How-to Add Taxa Names to Output¶
Info
We follow on from the main tutorial including all files just before the clean up step.
If you wish to have actual human-readable taxon names in your standardised
output, you need to supply 'taxonomy' files. These files are typically called
nodes.dmp
and names.dmp
. Most profilers use the NCBI
taxonomy files.
Assuming that your current working directory is the taxpasta-tutorial
directory, we can download the taxonomy files with the following.
curl -O ftp://ftp.ncbi.nlm.nih.gov/pub/taxonomy/taxdump.tar.gz.md5
curl -O ftp://ftp.ncbi.nlm.nih.gov/pub/taxonomy/taxdump.tar.gz
md5sum --check taxdump.tar.gz.md5
mkdir taxdump
tar -C taxdump -xzf taxdump.tar.gz
% Total % Received % Xferd Average Speed Time Time Time Current
Dload Upload Total Spent Left Speed
0 0 0 0 0 0 0 0 --:--:-- --:--:-- --:--:-- 0 0 0 0 0 0 0 0 0 --:--:-- --:--:-- --:--:-- 0100 49 100 49 0 0 33 0 0:00:01 0:00:01 --:--:-- 33
% Total % Received % Xferd Average Speed Time Time Time Current
Dload Upload Total Spent Left Speed
0 0 0 0 0 0 0 0 --:--:-- --:--:-- --:--:-- 0 0 0 0 0 0 0 0 0 --:--:-- --:--:-- --:--:-- 0 0 58.5M 0 0 0 0 0 0 --:--:-- 0:00:01 --:--:-- 0 8 58.5M 8 4877k 0 0 2289k 0 0:00:26 0:00:02 0:00:24 2289k 49 58.5M 49 29.0M 0 0 9437k 0 0:00:06 0:00:03 0:00:03 9438k 90 58.5M 90 53.1M 0 0 12.9M 0 0:00:04 0:00:04 --:--:-- 12.9M100 58.5M 100 58.5M 0 0 13.2M 0 0:00:04 0:00:04 --:--:-- 13.9M
taxdump.tar.gz: OK
Once downloaded and extracted, you can supply the directory with the taxdump
files to your respective taxpasta
commands with the --taxonomy
flag, and
specify which type of taxonomy information to display, e.g., just the name, the
rank, and/or taxonomic lineage.
taxpasta merge -p motus -o dbMOTUs_motus_with_names.tsv --taxonomy taxdump --add-name 2612_pe-ERR5766176-db_mOTU.out 2612_se-ERR5766180-db_mOTU.out
[WARNING] The merged profiles contained different taxa. Additional zeroes were introduced for missing taxa.

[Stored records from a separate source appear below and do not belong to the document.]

(** [Promise.allSettled(tasks)]: the calls interleave as the schedule says;
    what it leaves pending runs to its end.  One result per task, in the
    order of the tasks. *)
Definition allSettled (oracle : Oracle) {A} (schedule : list nat)
    (tasks : list (Prog A)) (w : World) : list (Settled A) * World :=
  let '(tasks', w') := interleave oracle schedule tasks w in
  finishAll oracle tasks' w'.

(** *** POST *)

(** [arr.slice(start, end)] *)
Definition js_slice {A} (start end_ : Z) (l : list A) : list A :=
  let len := Z.of_nat (length l) in
  let k := if (start <? 0)%Z then Z.max (len + start) 0 else Z.min start len in
  let final := if (end_ <? 0)%Z then Z.max (len + end_) 0 else Z.min end_ len in
  firstn (Z.to_nat (Z.max (final - k) 0)) (skipn (Z.to_nat k) l).

(** [for (let i = 0; i < uploads.length; i += maxConcurrent)
       batches.push(uploads.slice(i, i + maxConcurrent).map(u => u.id))];
    [None] when the loop is still running after [turns] turns. *)
Fixpoint makeBatches (turns : nat) (i maxConcurrent : Z) (uploads : list Upload)
  : option (list (list id)) :=
  if (i <? Z.of_nat (length uploads))%Z then
    match turns with
    | O => None
    | S turns' =>
        match makeBatches turns' (i + maxConcurrent) maxConcurrent uploads with
        | Some batches =>
            Some (map upload_id (js_slice i (i + maxConcurrent) uploads) :: batches)
        | None => None
        end
    end
  else Some [].

(** [results.push] after a settled promise of a batch. *)
Definition entryOfSettled (uploadId : id) (result : Settled BatchEntry) : BatchEntry :=
  match result with
  | Fulfilled value => value
  | Rejected reason =>
      mkEntry uploadId failed (Some (or_str (Some reason) (js "Unknown error"))) None None
  end.

(** [results.push] in the sequential loop. *)
Definition entryOfAttempt (uploadId : id) (result : Settled BatchEntry) : BatchEntry :=
  match result with
  | Fulfilled value => value
  | Rejected error =>
      mkEntry uploadId failed (Some (or_str (Some error) (js "Processing failed"))) None None
  end.

(** The state of the handler while it processes: [results], and next to
    it how each run settled, in the same order. *)
Record Progress : Type := mkProgress {
  results : list BatchEntry;
  settled : list (Settled BatchEntry);
  world : World
}.

Fixpoint runBatches (grm : Grm) (oracle : Oracle) (enableReconstruction : bool)
    (schedules : list (list nat)) (batches : list (list id)) (st : Progress) : Progress :=
  match batches with
  | [] => st
  | batch :: batches' =>
      let '(batchResults, w) :=
        allSettled oracle (hd [] schedules)
          (map (fun uploadId => processUpload grm uploadId enableReconstruction) batch)
          (world st) in
      runBatches grm oracle enableReconstruction (tl schedules) batches'
        (mkProgress
           (results st ++ map (fun ir => entryOfSettled (fst ir) (snd ir))
                              (combine batch batchResults))
           (settled st ++ batchResults)
           w)
  end.

Fixpoint runSequential (grm : Grm) (oracle : Oracle) (enableReconstruction : bool)
    (uploads : list Upload) (st : Progress) : Progress :=
  match uploads with
  | [] => st
  | upload :: uploads' =>
      let '(result, w) :=
        runToEnd oracle (processUpload grm (upload_id upload) enableReconstruction)
          (world st) in
      runSequential grm oracle enableReconstruction uploads'
        (mkProgress (results st ++ [entryOfAttempt (upload_id upload) result])
                    (settled st ++ [result]) w)
  end.

Record BatchRequest : Type := mkRequest {
  session_userId : option id;
  uploadIds : option (list id);
  parallel : bool;
  enableReconstruction : bool;
  (** a whole number, as the handler's arithmetic on it supposes *)
  maxConcurrent : Z
}.

(** The reply, and next to it (not part of the JSON) how each run
    settled. *)
Record BatchReply : Type := mkBatchReply {
  http_status : Z;
  processed : nat;
  failed_count : nat;
  reply_results : list BatchEntry;
  reply_settled : list (Settled BatchEntry)
}.

Definition isSuccess (r : BatchEntry) : bool :=
  match entry_status r with success => true | failed => false end.

Definition isFailed (r : BatchEntry) : bool :=
  match entry_status r with success => false | failed => true end.

(** [db.upload.findMany({ where: { id: { in: uploadIds }, userId } })] *)
Definition ownedUploads (db : DB) (ids : list id) (userId : id) : list Upload :=
  filter (fun u => existsb (Nat.eqb (upload_id u)) ids && Nat.eqb (upload_userId u) userId)
         (uploads db).

(** [POST]; [None] when the loop that builds the batches has not ended
    after [turns] turns. *)
Definition POST (grm : Grm) (oracle : Oracle) (schedules : list (list nat))
    (turns : nat) (req : BatchRequest) (w : World) : option (BatchReply * World) :=
  match session_userId req with
  | None => Some (mkBatchReply 401 0 0 [] [], w)
  | Some userId =>
      match uploadIds req with
      | None | Some [] => Some (mkBatchReply 400 0 0 [] [], w)
      | Some ids =>
          let uploads := ownedUploads (world_db w) ids userId in
          if (length uploads =? 0)%nat then Some (mkBatchReply 404 0 0 [] [], w)
          else
            let start := mkProgress [] [] w in
            let finished :=
              if parallel req then
                match makeBatches turns 0 (maxConcurrent req) uploads with
                | Some batches =>
                    Some (runBatches grm oracle (enableReconstruction req)
                            schedules batches start)
                | None => None
                end
              else
                Some (runSequential grm oracle (enableReconstruction req) uploads start)
            in
            match finished with
            | Some st =>
                Some (mkBatchReply 200
                        (length (filter isSuccess (results st)))
                        (length (filter isFailed (results st)))
                        (results st) (settled st),
                      world st)
            | None => None
            end
      end
  end.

[INFO] Write result to 'dbMOTUs_motus_with_names.tsv'.
The merged taxpasta output now looks like:
taxonomy_id name 2612_pe-ERR5766176-db_mOTU 2612_se-ERR5766180-db_mOTU
40518 Ruminococcus bromii 20 2
216816 Bifidobacterium longum 1 0
1680 Bifidobacterium adolescentis 6 1
1262820 Clostridium sp. CAG:567 1 0
74426 Collinsella aerofaciens 2 1
1907654 Collinsella bouchesdurhonensis 1 0
1852370 Prevotellamassilia timonensis 3 1
39491 [Eubacterium] rectale 3 0
33039 [Ruminococcus] torques 2 0
Clean Up¶
Don't forget to remove the tutorial directory if you don't want to keep it for later use.